Марк закашлялся, развернулся, так что край тяжелого синего плаща разметал солому на полу, встретил вопросительный взгляд Соледаго.
— Там уже баньку растопили, — сказал он. — Пойду пропарю кости, кашель замучал. Хорош я буду во время штурма, дохая, как больной телок. Еще с коня свалюсь… Что ты на меня так смотришь, Мэл?
— Я вспомнил одну историю… год назад Расона Стэсса золотой лорд судил и руку ему отсек. В Тесоре было дело, под осень.
— Да ну? — Марк аж остановился. — сэна Расона Арвель осудил за что-то? Вот это новость! Ты не путаешь?
— Нет, я прекрасно помню, в королевском дворце много об этом говорили. Вроде бы Стэсс зарубил парнишку, племянника арвельского, дареной крови.

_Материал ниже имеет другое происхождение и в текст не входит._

#[export] Instance store_api : WatcherAPI store := {
  WatchedMeshes ns w :=
    (Ok (match ns with None => st_meshes w | Some n => base.filter (fun m => mesh_Namespace m = n) (st_meshes w) end), w);
  GetSecretVersion ns name w :=
    (match st_secrets w !! (ns, name) with Some rv => Ok rv | None => Err NotFound end, w);
  sortByName := merge_sort by_name;
}.

#[export] Instance store_laws : WatcherLaws store.
Proof. split; [exact Scenario.laws.(@sortByName_perm _ _)|exact Scenario.laws.(@sortByName_sorted _ _)]. Qed.

(** Reads leave the store alone, and versions are looked up in it. *)
Lemma store_versions w : versions (fun w' => w' = w) (fun ns n => default "" (st_secrets w !! (ns, n))).
Proof.
  intros ns n w' ->. unfold secretResourceVersion. st_run. cbn. by destruct (st_secrets w !! (ns, n)).
Qed.

End Store.

#[export] Existing Instances Store.store_api Store.store_laws.

(** ** Concrete instances *)

Definition mesh_of (ns cluster : string) : ClusterMesh :=
  mkClusterMesh ns "m" 1 false [] [mkClusterEntry cluster false (Some (mkSecretKeyRef "admin" "value")) [] 51820 0] [] [].

Lemma collectRefs_order_independent_witness :
  (collectRefs [mesh_of "t1" "hub"; mesh_of "t2" "edge"] []).1 = (collectRefs [mesh_of "t2" "edge"; mesh_of "t1" "hub"] []).1.
Proof.
  apply (collectRefs_order_independent (fun _ _ => "1")).
  - intros ns n w1. reflexivity.
  - apply Permutation_swap.
  - intros a b Ha Hb. cbn in Ha, Hb.
    apply elem_of_cons in Ha as [->|Ha]; [|apply list_elem_of_singleton in Ha as ->];
      (apply elem_of_cons in Hb as [->|Hb]; [|apply list_elem_of_singleton in Hb as ->]); cbn; intros E;
      reflexivity || discriminate E.
Defined.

— Черт возьми, я знаю его. Лет десять назад на турнирах блистал, здоровый был рыцарюга, — в охрипшем голосе Энебро звучало неподдельная досада. — Ты еще около мамкиной юбки бегал, а мы с Гертом были в Тесоре, роскошный турнир затеял тогда лорд Арвель. Так Стэсс половину рыцарей из седла повышибал. Красавец был, копна волос светлых, плечи — не обхватишь, а уж копьем владел… неужели Арвель его без руки оставил?
Марк невольно глянул на собственную ладонь, широкую, жесткую, покрытую мозолями от меча.
— Как это я пропустил такое известие? Год назад под осень, говоришь? Я в Око Гор, к отцу как раз ездил осенью.
— Ну…вот, — Мэлвир пожал плечами. — Я думаю, не он ли объявился в Верети? Там, знаешь ли, темная история была. Поговаривали, что тесорский лорд обвинил Стэсса в пролитии дареной крови, потому что кое в чем другом обвинить не решился.
— Политика, как всегда.
— Я точно не знаю, а домысливать не хочу.
— Ну и зачем ты меня потащил в этот грязный амбар? Душу только разбередил. Страшно подумать, что добрый сэн Расон преступником стал, с рабойниками якшается… Набрехал поди этот нобленыш задрипанный.
— Может и набрехал, — Мэлвир шел мрачный, думая о своем.
— Иэээх, собачья солдатская доля! — Марк стегнул плетью ни в чем неповинный куст репейника, брызнувший рассохшимися колючками. — Пойдем париться. С тех пор, как мы выбрались из этих Чертовых лугов, я весь тиной воняю.
— Чудовых.
— Один хрен.
На главной площади пестрели шатры хинетов — вольных наемников, приехавших с Энебро аж из Доброй Ловли, с того берега Ржи. Хинеты — сборная солянка, служить щедро платившему Маренгу приезжали даже с юга. Основная часть войска встала за околицей, укрепив временный лагерь земляным валом и частоколом.
Пользуясь короткой передышкой, хинеты растянули посреди площади полотняную палатку, служившую походной баней, оттуда валил пар и слышались радостные вопли.